The website said that, if Benedict XVI does sign the decree for Paul’s heroic virtue and for a miracle, and Paul is then beatified, they will, out of respect for Pope Benedict and his authority, not raise further protests.

And What About Pius XII?

The news that Paul VI may soon be beatified — and then, possibly, canonized as a saint — raised a question in many observers’ minds: What about Pope Pius XII?

In comments following Izzo’s article, one Italian Catholic suggested that it is the world’s Jewish community which opposes Pope Pius’s beatification, and has asked the Vatican not to beatify Pius. “In the case of Pius XII, for the moment, there is the Jewish “nyet,'” this writer wrote. (Italian: “Su Pio XII c’è il niet ebraico, per ora.”) [Note: “Nyet” means “no” in Russian.]

Still, Pope Benedict may actually decide to beatify Pope Pius XII together with Pope Paul VI toward the end of 2013, to close the “Year of Faith.”

“If the Pope who brought the Council to an end and the Pope most cited in the Council documents were beatified together?” another person wrote. “It doesn’t seem to me that unrealistic.” (Italian: “Se il Papa che ha portato a termine il Concilio e il Papa più citato dai documenti conciliari venissero beatificati insieme? Non mi pare così irreale.”)

Another wrote that the beatification of Pope Pius XII would be simply “an act of justice toward a JUST MAN who saved many, many lives during the National Socialist extermination!” (Italian: “un atto di giustizia nei confronti di un GIUSTO che tante vite salvò durante lo sterrminio nazista!:)
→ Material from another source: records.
(* ===== verification/Courier.v ===== *)
(** * The notifier, statement by statement

    The handling of a delivery and of a call (Notifier.v) again, as programs in
    steps: one step is one call to Redis, to SMTP or to the broker, or one pause.
    The consumer of the source handles its deliveries one after the other; the
    gRPC server runs a goroutine per call beside it. Here each handling is a
    goroutine, so any number of them may overlap. *)

From S2P Require Import Prelude GoErrors Tables Env Logic Script Samples GoStrings Json Wire.
From S2P Require Import Notification Notifier Threads Stepwise Footprint.

Local Open Scope string_scope.
Local Open Scope Z_scope.

Section Courier.
Context {Y : Type} `{!Env Y}.
Local Abbreviation P := (Prog Y).
Variables (sender : emailSender Y) (dedup : deduper Y).

Fixpoint send_attempts_t (attempts : nat) (send : GoM Y unit) : P unit :=
  match attempts with
  | O => mret ()
  | S k =>
      r ← try_t (atom send);
      match r, k with
      | Ok _, _ => mret ()
      | Err e, O => throw_t e
      | Err e, S _ =>
          canceled ← atom (select_done_or_after consumer_backoff);
          if (canceled : bool) then throw_t (EPlain "context canceled")
          else send_attempts_t k send
      end
  end.

Definition dispatch_confirmation_t (req : ConfirmationRequest) : P unit :=
  sendErr ← try_t (send_attempts_t maxAttempts
                     (SendConfirmationEmail sender (cr_To req) (cr_ConfirmURL req)));
  if is_empty (cr_SagaID req) then
    match sendErr with
    | Err e => throw_t (EWrap "send confirmation" e)
    | Ok _ => mret ()
    end
  else
    let status := match sendErr with Ok _ => SagaStatusSent | Err _ => SagaStatusFailed end in
    replyErr ← try_t (atom (ReplyConfirmation (cr_SagaID req) status));
    match sendErr, replyErr with
    | Err e, Err _ =>
        throw_t (EWrap ("send confirmation failed and reply not delivered (saga " +:+
                        cr_SagaID req +:+ ")") e)
    | _, _ => mret ()
    end.

Definition dispatch_t (d : Delivery) : P unit :=
  if String.eqb (d_RoutingKey d) RoutingConfirm then
    match unmarshal (A := ConfirmationRequest) (d_Body d) with
    | Err e => throw_t (EWrap "decode confirmation" e)
    | Ok req => dispatch_confirmation_t req
    end
  else if String.eqb (d_RoutingKey d) RoutingRelease then
    match unmarshal (A := ReleaseRequest) (d_Body d) with
    | Err e => throw_t (EWrap "decode release" e)
    | Ok req =>
        atom (SendReleaseEmail sender (rr_To req) (rr_Repo req) (rr_Tag req)
                (rr_UnsubscribeURL req))
    end
  else throw_t (EPlain ("unknown routing key " +:+
                        String dquote (d_RoutingKey d +:+ String dquote ""))).

Definition replyAlreadySent_t (d : Delivery) : P unit :=
  if negb (String.eqb (d_RoutingKey d) RoutingConfirm) then mret () else
  match unmarshal (A := ConfirmationRequest) (d_Body d) with
  | Err _ => mret ()
  | Ok req =>
      if is_empty (cr_SagaID req) then mret ()
      else try_t (atom (ReplyConfirmation (cr_SagaID req) SagaStatusSent)) ;; mret ()
  end.

Definition check_seen_t (d : Delivery) : P bool :=
  if is_empty (d_MessageId d) then mret false
  else
    r ← try_t (atom (AlreadyProcessed dedup (d_MessageId d)));
    mret (match r with Ok seen => seen | Err _ => false end).

Definition handle_t (d : Delivery) : P unit :=
  seen ← check_seen_t d;
  if (seen : bool) then replyAlreadySent_t d
  else
    dispatch_t d ;;
    if is_empty (d_MessageId d) then mret ()
    else try_t (atom (MarkProcessed dedup (d_MessageId d))) ;; mret ().

(** The loop body of [Run]: the handling and its settlement. *)
Definition consume_t (d : Delivery) : P unit :=
  r ← try_t (handle_t d); atom (Stepwise.settle r).

Definition serve_SendConfirmation_t (req : SendConfirmationRequest) : P grpc_code :=
  if is_empty (req_Email req) || is_empty (req_Repo req) || is_empty (req_ConfirmUrl req)
  then mret codes_InvalidArgument
  else
    let messageID := confirmation_id (req_ConfirmUrl req) in
    seen ← try_t (atom (AlreadyProcessed dedup messageID));
    match seen with
    | Ok true => mret codes_OK
    | _ =>
        sent ← try_t (atom (SendConfirmationEmail sender (req_Email req) (req_ConfirmUrl req)));
        match sent with
        | Err _ => mret codes_Unavailable
        | Ok _ => try_t (atom (MarkProcessed dedup messageID)) ;; mret codes_OK
        end
    end.

(** ** Uninterrupted, they are the handlings of Notifier.v *)

#[export] Instance send_attempts_cuts n send :
  Cuts (send_attempts_t n send) (send_attempts n send).
Proof.
  induction n as [|n IH]; cbn [send_attempts_t send_attempts]; [apply _|].
  apply cuts_bind; [apply _|]. intros [a|e]; [apply _|]. destruct n; solve_cuts.
Qed.
#[export] Instance handle_cuts d : Cuts (handle_t d) (handle sender dedup d).
Proof.
  unfold handle_t, handle, check_seen_t, check_seen, replyAlreadySent_t, replyAlreadySent,
    dispatch_t, dispatch, dispatch_confirmation_t, dispatch_confirmation, sendWithRetry.
  solve_cuts.
Qed.
#[export] Instance consume_cuts d : Cuts (consume_t d) (consume sender dedup d).
Proof.
  intros w. unfold consume_t, mbind, prog_bind. rewrite denote_bind.
  rewrite (cuts_try _ _ (handle_cuts d)). unfold consume, try.
  by destruct (handle sender dedup d w) as [r w'].
Qed.
#[export] Instance serve_cuts req :
  Cuts (serve_SendConfirmation_t req) (serve_SendConfirmation sender dedup req).
Proof. unfold serve_SendConfirmation_t, serve_SendConfirmation. solve_cuts. Qed.
End Courier.

(** ** The effects of every step *)

Abbreviation made allow := (every (fun B (m : GoM _ B) => effects allow m)).

Ltac solve_made := solve_every ltac:(solve_effects).

Section Mails.
Context {Y : Type} `{!Env Y}.
Variable allow : Allow.
Variables (smtp : SMTPSender) (ttl : Z).

Lemma send_attempts_made n m : may_mail allow m -> made allow (send_attempts_t (Y := Y) n (SendMail m)).
Proof.
  intros Hm. pose proof (SendMail_effects (X := Y) allow m Hm).
  induction n as [|n IH]; cbn [send_attempts_t]; solve_made.
Qed.

Lemma consume_made d :
  may_settle allow -> (forall sagaID status, may_publish allow (reply_message sagaID status)) ->
  (forall m, delivery_mail smtp d m -> may_mail allow m) ->
  made allow (consume_t (SMTP (X := Y) smtp) (redisDeduper ttl) d).
Proof.
  intros Hs Hp Hm. pose proof (ReplyConfirmation_effects (X := Y) allow) as Hr.
  assert (forall id, effects allow (AlreadyProcessed (redisDeduper (X := Y) ttl) id)) as Hd
    by apply AlreadyProcessed_effects.
  assert (forall id, effects allow (MarkProcessed (redisDeduper (X := Y) ttl) id)) as Hk
    by apply MarkProcessed_effects.
  assert (made allow (dispatch_t (SMTP (X := Y) smtp) d)) as Hdis.
  { unfold dispatch_t. destruct (String.eqb (d_RoutingKey d) RoutingConfirm) eqn:E1.
    { apply String.eqb_eq in E1.
      destruct (unmarshal (A := ConfirmationRequest) (d_Body d)) as [req|e] eqn:Eu; [|solve_made].
      pose proof (send_attempts_made maxAttempts (confirmation_mail smtp (cr_To req) (cr_ConfirmURL req))
        (Hm _ (or_introl (conj E1 (ex_intro _ req (conj Eu eq_refl)))))).
      unfold dispatch_confirmation_t. cbn [SendConfirmationEmail SMTP]. solve_made. }
    destruct (String.eqb (d_RoutingKey d) RoutingRelease) eqn:E2; [|solve_made].
    apply String.eqb_eq in E2.
    destruct (unmarshal (A := ReleaseRequest) (d_Body d)) as [req|e] eqn:Eu; [|solve_made].
    apply every_atom, SendMail_effects, Hm. right. eauto. }
  unfold consume_t, handle_t, check_seen_t, replyAlreadySent_t. apply every_bind; [solve_made|].
  intros r. apply every_atom. intros w. apply rtc_once, eff_emit. by destruct r.
Qed.

Lemma serve_made r :
  may_mail allow (confirmation_mail smtp (req_Email r) (req_ConfirmUrl r)) ->
  made allow (serve_SendConfirmation_t (SMTP (X := Y) smtp) (redisDeduper ttl) r).
Proof.
  intros Hm. pose proof (SendMail_effects (X := Y) allow _ Hm).
  assert (forall id, effects allow (AlreadyProcessed (redisDeduper (X := Y) ttl) id)) as Hd
    by apply AlreadyProcessed_effects.
  assert (forall id, effects allow (MarkProcessed (redisDeduper (X := Y) ttl) id)) as Hk
    by apply MarkProcessed_effects.
  unfold serve_SendConfirmation_t. cbn [SendConfirmationEmail SMTP]. solve_made.
Qed.
End Mails.

(** ** A race *)

Section Race.
#[local] Existing Instance calm_env.

Definition race_smtp : SMTPSender := mkSMTPSender "mail" "25" "" "" "noreply@x".
Definition race_link : string := "http://localhost:8080/api/confirm/tok-1".

(** The confirmation of one token, by the broker and by gRPC. *)
Definition by_broker : Prog Script unit :=
  consume_t (SMTP race_smtp) (redisDeduper 60)
    (mkDelivery RoutingConfirm "confirm:tok-1"
       (marshal (mkConfirmationRequest sample_uuid "a@x.io" race_link))).
Definition by_grpc : Prog Script unit :=
  serve_SendConfirmation_t (SMTP race_smtp) (redisDeduper 60)
    (mkSendConfirmationRequest "a@x.io" "o/r" race_link) ;; mret ().

Definition mails_sent (c : Pool Script) : nat :=
  length (omap (fun ev => match ev with EvMail m true => Some m | _ => None end) (w_trace c.2)).

(** The same confirmation over both transports: one after the other it is mailed
    once; when both ask Redis before either has marked the message it is mailed
    twice, although Redis and SMTP never fail. *)
Theorem overlapping_transports_mail_twice :
  let c := ([by_broker; by_grpc], play empty_db calm) in
  mails_sent (play_turns (Run <$> app (replicate 5 0%nat) (replicate 5 1%nat)) c) = 1%nat /\
  mails_sent (play_turns (Run <$> [0; 1; 0; 1; 0; 0; 0; 1]%nat) c) = 2%nat.
Proof. split; vm_compute; reflexivity. Qed.
End Race.
(* ===== verification/Recovery.v ===== *)
(** * No waiting saga is stuck

    With the broker transport, in every state that a run of the two processes
    can reach, whatever failed, was lost, delayed or delivered twice on the way:
    once the services answer again, any saga that still waits can be decided. The
    reason is an invariant of the monolith: every saga has its command in the
    outbox, and the rows that are marked published were accepted by the broker. *)

From S2P Require Import Prelude GoErrors Tables Env Logic Script Schema Samples Json Wire Metrics.
From S2P Require Import Notifier.
From S2P Require Import Spec SubStore SagaStore OutboxStore Notification SagaMachine.
From S2P Require Import Orchestrator RepoSpec Email Service Gateway Scanner Handler Config.
From S2P Require Import ReplyConsumer Sweeper Relay Wiring Footprint Commands System Issue Ledger Cluster.
From S2P Require Import Completion.

Local Open Scope string_scope.
Local Open Scope Z_scope.

(** ** The invariant *)

(** [m] is the confirmation command of saga [u]. *)
Definition carries `{!PgServer} (u : string) (m : OutboxMessage) : Prop :=
  ob_SagaID m = Some u /\ ob_RoutingKey m = RoutingConfirm /\ ob_MessageID m <> "" /\
  exists sagaID email url,
    pg_uuid sagaID = Some u /\
    unmarshal (ob_Payload m) = Ok (mkConfirmationRequest sagaID email url).

Record recoverable `{!PgServer} (S : Publishing -> Prop) (d : DB) : Prop := {
  rc_commands : forall u, u ∈ saga_ID <$> saga d -> exists m, m ∈ outbox d /\ carries u m;
  rc_published : forall m, m ∈ outbox d -> unpublished m = false -> S (message_of m) }.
A third writer said that the discussion of the beatification of Paul VI and reaction against the possible decision was ignoring the “elephant in the room,” that is, the long delayed cause of Venerable Pope Pius XII, that is, Pope Eugenio Pacelli (Italian: “l’elefante nella stanza, cioè il caso del sommo pontefice venerabile Pio XII, ovvero Papa Pacelli“).
This person, too, suggested that Benedict may decide to beatify Pius alongside Paul VI later this year, as took place when John XXIII (considered a “progressive”) was beatified alongside Pius IX (considered a “conservative”) on September 3, 2000 (Italian: “si potrebbe realizzare ancora una volta un’accoppiata variegata come quella che fu Giovanni XXIII e Pio IX beati in una volta sola.”)
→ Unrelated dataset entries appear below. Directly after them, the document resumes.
(* ===== verification/Loops.v ===== *)
(** * The ticker loops: Scanner.Start, Relay.Run and Sweeper.Run

    The three background workers run their body at once and then on every tick,
    until the context is canceled. [time.NewTicker] panics on an interval that
    is not positive. A loop takes fuel; [Cancelable] says that the context is
    canceled after finitely many selects, and gives a bound on the fuel. *)

From stdpp Require Import pretty.
From S2P Require Import Prelude GoErrors Tables Env Logic Script Schema Samples Json.
From S2P Require Import Notification Service Gateway Scanner Handler Config.
From S2P Require Import Relay ReplyConsumer Sweeper Wiring Footprint System.

Local Open Scope string_scope.
Local Open Scope Z_scope.

(** How a goroutine ends. *)
Inductive Exit := Returned | Panicked (msg : string).

Section Ticker.
Context {X : Type} `{!Env X}.
Local Abbreviation M := (GoM X).

(** [select { case <-ctx.Done(): ...; case <-ticker.C: ... }]: [true] when the
    context is canceled. *)
Definition select_done_or_tick : M bool := ext_read env_ctx_done.

(** [for { select ... }]; [None] when the fuel is used up. *)
Fixpoint ticker_loop (body : M unit) (fuel : nat) : M (option Exit) :=
  match fuel with
  | O => mret None
  | S fuel' =>
      stop ← select_done_or_tick;
      if (stop : bool) then mret (Some Returned)
      else body ;; ticker_loop body fuel'
  end.

(** The body at once, the ticker, the loop. *)
Definition run_ticker (interval : Z) (body : M unit) (fuel : nat) : M (option Exit) :=
  body ;;
  if interval <=? 0 then mret (Some (Panicked "non-positive interval for NewTicker"))
  else ticker_loop body fuel.
End Ticker.

(** ** The three workers *)

Section Workers.
Context {X : Type} `{!Env X}.
Local Abbreviation M := (GoM X).
Variables (cfg : Config) (redis : bool).

(** [releasetracking.New] takes the interval in seconds. *)
Definition Scanner_Start (fuel : nat) : M (option Exit) :=
  run_ticker (scan_interval cfg) (run_scan cfg redis) fuel.

Definition Relay_Run (fuel : nat) : M (option Exit) :=
  run_ticker (poll_interval cfg) (drain Publish) fuel.

(** An error of [Sweep] is logged. *)
Definition Sweeper_Run (fuel : nat) : M (option Exit) :=
  run_ticker (sweep_interval cfg) (try (Sweep (stale_after cfg)) ;; mret ()) fuel.
End Workers.

(** ** Termination *)

(** The context is canceled after at most [patience] selects: no answer of the
    environment makes it grow, and a select that finds the context open uses
    some of it. *)
Class Cancelable (X : Type) `{!Env X} : Type := {
  patience : X -> nat;
  patience_step : forall x x', env_step x x' -> (patience x' <= patience x)%nat;
  patience_open : forall x, (env_ctx_done x).1 = false ->
    (patience (env_ctx_done x).2 < patience x)%nat }.

(** A body that logs its errors. *)
Definition no_error {X A : Type} (m : GoM X A) : Prop := forall w, is_ok (m w).1 = true.

Section NoError.
Context {X : Type}.

Lemma no_error_ret {A} (a : A) : no_error (X := X) (mret a).
Proof. done. Qed.
Lemma no_error_try {A} (m : GoM X A) : no_error (try m).
Proof. done. Qed.
Lemma no_error_inc n ls : no_error (X := X) (inc n ls).
Proof. done. Qed.
Lemma no_error_observe n ls : no_error (X := X) (observe n ls).
Proof. done. Qed.
Lemma no_error_bind {A B} (m : GoM X A) (k : A -> GoM X B) :
  no_error m -> (forall a, no_error (k a)) -> no_error (m ≫= k).
Proof.
  intros Hm Hk w. unfold mbind, gom_bind. specialize (Hm w).
  destruct (m w) as [[a|e] w']; [apply Hk|done].
Qed.
Lemma no_error_for_each {A} (body : A -> GoM X unit) l :
  (forall a, no_error (body a)) -> no_error (for_each body l).
Proof. intros Hb. induction l; simpl; [done|by apply no_error_bind]. Qed.
End NoError.

#[export] Hint Resolve no_error_ret no_error_try no_error_inc no_error_observe : go_db.

Ltac solve_no_error :=
  repeat first
    [ solve [auto 2 with go_db nocore]
    | lazymatch goal with
      | |- no_error (mbind _ _) => apply no_error_bind; [|intros ?]
      | |- no_error (for_each _ _) => apply no_error_for_each; intros ?
      | |- no_error (match ?x with _ => _ end) => destruct x
      end ].

Section Termination.
Context {X : Type} `{!Env X}.
Implicit Types w : World X.

(** [passes body n w w']: from [w] the loop ran its body [n] times, each after a
    select that found the context open, and then found it canceled. *)
Inductive passes (body : GoM X unit) : nat -> World X -> World X -> Prop :=
  | passes_stop w : (env_ctx_done (w_ext w)).1 = true ->
      passes body 0 w (set_ext (env_ctx_done (w_ext w)).2 w)
  | passes_tick n w w' : (env_ctx_done (w_ext w)).1 = false ->
      passes body n (body (set_ext (env_ctx_done (w_ext w)).2 w)).2 w' ->
      passes body (S n) w w'.

Lemma run_scan_no_error cfg redis : no_error (run_scan (X := X) cfg redis).
Proof.
  unfold run_scan, scan, scanner_error, checkRepo, detectNewRelease, recordAndNotify, notify,
    scanner_error. solve_no_error.
Qed.

Lemma drain_no_error : no_error (drain (X := X) Publish).
Proof.
  unfold drain. solve_no_error.
  match goal with |- no_error (drain_batch _ ?l) => induction l as [|m l IH] end; simpl;
    solve_no_error.
Qed.

Context `{!Cancelable X}.

Lemma effects_patience {A} (m : GoM X A) w :
  effects anything m -> (patience (w_ext (m w).2) <= patience (w_ext w))%nat.
Proof.
  intros Hm. specialize (Hm w). induction Hm as [|w1 w2 w3 H12 H23 IH]; [done|].
  etrans; [exact IH|]. destruct H12; try done. by apply patience_step.
Qed.

Lemma ticker_loop_stops body fuel w :
  effects anything body -> no_error body -> (patience (w_ext w) < fuel)%nat ->
  wp (ticker_loop body fuel) (fun r w' => r = Ok (Some Returned) /\
    exists n, (n <= patience (w_ext w))%nat /\ passes body n w w') w.
Proof.
  intros Hb Hok. revert w. induction fuel as [|fuel IH]; intros w Hf; [lia|]. simpl.
  apply wp_bind. unfold wp, select_done_or_tick, ext_read. simpl.
  pose proof (patience_open (w_ext w)) as Hp.
  destruct (env_ctx_done (w_ext w)).1 eqn:Hd; simpl.
  - split; [done|]. exists 0%nat. split; [lia|]. by constructor.
  - set (w1 := set_ext (env_ctx_done (w_ext w)).2 w).
    pose proof (effects_patience body w1 Hb) as Hle. specialize (Hok w1).
    specialize (Hp eq_refl). change (w_ext w1) with (env_ctx_done (w_ext w)).2 in Hle.
    change (wp (body ;; ticker_loop body fuel) (fun r w' => r = Ok (Some Returned) /\
      exists n, (n <= patience (w_ext w))%nat /\ passes body n w w') w1).
    apply wp_bind. unfold wp at 1. destruct (body w1) as [[[]|e] w2] eqn:E; [|done]. simpl in *.
    eapply wp_mono; [apply IH; lia|]. intros r w3 (-> & n & Hn & Hrun).
    split; [done|]. exists (S n). split; [lia|]. apply passes_tick; [done|].
    fold w1. by rewrite E.
Qed.

(** The body runs at once; then either the ticker panics or the loop runs it on
    every tick until the context is canceled. *)
Definition worker_outcome (interval : Z) (body : GoM X unit) w (r : result (option Exit))
    (w' : World X) : Prop :=
  if 0 <? interval then
    r = Ok (Some Returned) /\
    exists n, (n <= patience (w_ext w))%nat /\ passes body n (body w).2 w'
  else r = Ok (Some (Panicked "non-positive interval for NewTicker")) /\ w' = (body w).2.

Lemma run_ticker_outcome interval body fuel w :
  effects anything body -> no_error body -> (patience (w_ext w) < fuel)%nat ->
  wp (run_ticker interval body fuel) (worker_outcome interval body w) w.
Proof.
  intros Hb Hok Hf. unfold run_ticker, worker_outcome. apply wp_bind. unfold wp at 1.
  pose proof (effects_patience body w Hb) as Hle. specialize (Hok w) as Hokw.
  destruct (body w) as [[[]|e] w1]; [|done]. simpl in *.
  rewrite Z.leb_antisym. destruct (0 <? interval); simpl; [|done].
  eapply wp_mono; [apply ticker_loop_stops; [done..|lia]|].
  intros r w' (-> & n & Hn & Hrun). split; [done|]. exists n. split; [lia|done].
Qed.
End Termination.

(** ** The properties of the workers *)

Section Properties.
Context {X : Type} `{!Env X}.
Implicit Types w : World X.

(** C18: The background workers terminate: once the context is to be canceled, with fuel
    beyond its patience the scanner, the relay and the sweeper come to an end
    whatever fails in between. Each runs its body at once and, if its interval
    is positive, once more for every tick, and returns at the first select that
    finds the context canceled; if it is not, the ticker panics after the first
    body. *)
Theorem workers_terminate `{!Cancelable X} cfg redis fuel w :
  (patience (w_ext w) < fuel)%nat ->
  wp (Scanner_Start cfg redis fuel)
     (worker_outcome (scan_interval cfg) (run_scan cfg redis) w) w /\
  wp (Relay_Run cfg fuel) (worker_outcome (poll_interval cfg) (drain Publish) w) w /\
  wp (Sweeper_Run cfg fuel)
     (worker_outcome (sweep_interval cfg) (try (Sweep (stale_after cfg)) ;; mret ()) w) w.
Proof.
  intros Hf. split_and!; apply run_ticker_outcome; try exact Hf.
  - by apply run_scan_effects.
  - apply run_scan_no_error.
  - by apply drain_effects.
  - apply drain_no_error.
  - solve_effects.
  - solve_no_error.
Qed.

(** The seconds that give a positive duration, and those that do not. *)
Lemma seconds_positive n :
  -9223372036 <= n <= 18446744073 -> (0 < wrap64 (n * Second) <-> 1 <= n <= 9223372036).
Proof.
  intros Hn. unfold wrap64, Second. change (2 ^ 63) with 9223372036854775808.
  change (2 ^ 64) with 18446744073709551616.
  destruct (Z_lt_le_dec 9223372036 n) as [Hlt|Hge].
  - rewrite (Z.mod_eq _ 18446744073709551616) by lia.
    assert ((n * 1000000000 + 9223372036854775808) / 18446744073709551616 = 1) as ->; [|lia].
    symmetry. apply (Z.div_unique_pos _ _ _ (n * 1000000000 + 9223372036854775808
      - 18446744073709551616)); lia.
  - rewrite Z.mod_small by lia. lia.
Qed.

(** C37: A scan interval that [config.Load] accepts can kill the process: when the
    variable holds 0, a negative number from -9223372036, or a number from
    9223372037 to 18446744073, whose product with the nanoseconds of a second
    wraps to a negative 64-bit duration, the scanner panics in its goroutine
    after the first scan. (Further out the product wraps again, and is positive
    for some numbers, -9223372037 for one.) *)
Theorem scan_interval_panics LookupEnv redis fuel w n :
  LookupEnv "SCAN_INTERVAL_SECONDS" = Some (pretty n) ->
  -9223372036 <= n <= 18446744073 -> ~ (1 <= n <= 9223372036) ->
  Scanner_Start (Load LookupEnv) redis fuel w =
    (Ok (Some (Panicked "non-positive interval for NewTicker")),
     (run_scan (Load LookupEnv) redis w).2).
Proof.
  intros Hl Hn Hbad. assert (scan_interval (Load LookupEnv) <=? 0 = true) as Hz.
  { unfold scan_interval. cbn [ScanIntervalSecs Load]. unfold getEnvInt.
    rewrite Hl, Atoi_pretty_lemma by (unfold int_min, int_max; lia).
    apply Z.leb_le. pose proof (seconds_positive n Hn). lia. }
  unfold Scanner_Start, run_ticker. rewrite Hz. unfold mbind, gom_bind.
  pose proof (run_scan_no_error (Load LookupEnv) redis w) as Hok.
  destruct (run_scan (Load LookupEnv) redis w) as [[[]|e] w1]; done.
Qed.
End Properties.

(** ** Witnesses *)

(** The scripted services, with a context that is canceled when the script of
    its answers is used up. *)
Definition stopping_env : Env Script := {|
  env_pg := @env_pg _ calm_env; env_clock := @env_clock _ calm_env;
  env_uuid := @env_uuid _ calm_env;
  env_ctx_done x :=
    let '(b, l) := pop true (sc_canceled x) in
    (b, mkScript (sc_pg x) (sc_clock x) (sc_uuid x) l (sc_redis x) (sc_redis_up x)
          (sc_http x) (sc_publish x) (sc_smtp x) (sc_grpc x));
  env_redis_get := @env_redis_get _ calm_env; env_redis_set := @env_redis_set _ calm_env;
  env_redis_exists := @env_redis_exists _ calm_env; env_http := @env_http _ calm_env;
  env_publish := @env_publish _ calm_env; env_smtp := @env_smtp _ calm_env;
  env_grpc := @env_grpc _ calm_env; env_server := script_server |}.

#[export] Instance stopping_cancelable : @Cancelable Script stopping_env.
Proof.
  unshelve econstructor; [exact (fun x => length (sc_canceled x))|..].
  - intros x x' []; simpl; try lia; unfold redis; simpl; repeat (case_match; simpl); try lia.
    unfold pop in *. repeat case_match; simplify_eq; simpl; lia.
  - intros x. simpl. destruct (sc_canceled x) as [|[] l]; simpl; [done|done|lia].
Defined.

Section Witnesses.
#[local] Existing Instance stopping_env.

(** Three ticks, then the cancellation. *)
Definition patient : World Script :=
  play (sample_db StateSubscriptionCreated)
    (mkScript [] 100 7 [false; false; false] ∅ [] [] [] [] []).

Lemma workers_terminate_witness :
  (Relay_Run (sample_config "") 4 patient).1 = Ok (Some Returned) /\
  exists n, (n <= 3)%nat /\ passes (drain Publish) n (drain Publish patient).2
    (Relay_Run (sample_config "") 4 patient).2.
Proof.
  refine (proj1 (proj2 (workers_terminate (Env0 := stopping_env) (sample_config "") true 4
    patient _))). simpl. lia.
Defined.

Definition zero_scan (name : string) : option string :=
  if String.eqb name "SCAN_INTERVAL_SECONDS" then Some "0" else None.

Lemma scan_interval_panics_witness :
  (Scanner_Start (Load zero_scan) true 0 patient).1 =
    Ok (Some (Panicked "non-positive interval for NewTicker")).
Proof.
  refine (f_equal fst (scan_interval_panics (Env0 := stopping_env) zero_scan true 0 patient 0
    eq_refl _ _)); lia.
Defined.
End Witnesses.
Finally, a commentator asked whether the beatification of “so many Popes” makes sense. “Did not Pius XI (the Pope before Pius XII) and Benedict XV (the Pope during the First World War) also have merits, or not? Is it not perhaps that there is a desire to canonize the Second Vatican Council and to diminish the pre-conciliar Magisterium?” (Italian: “La beatificazione di tanti papi che senso ha? i precedenti, Pio XI e Benedetto XV, han meriti o demeriti? Non è che si voglia canonizzar il Vaticano II e sminuir il Magistero precedente?“)

So there is considerable interest, and some discontent, in Italian Catholic circles in how Pope Benedict will decide to move forward on Paul VI, and when, and whether Benedict will decide to use Paul as a way to place an exclamation point of approval on the Second Vatican Council, or whether he may decide to place Pius XII beside Paul VI at that moment, thus emphasizing the continuity between the pre-conciliar and conciliar magisterium.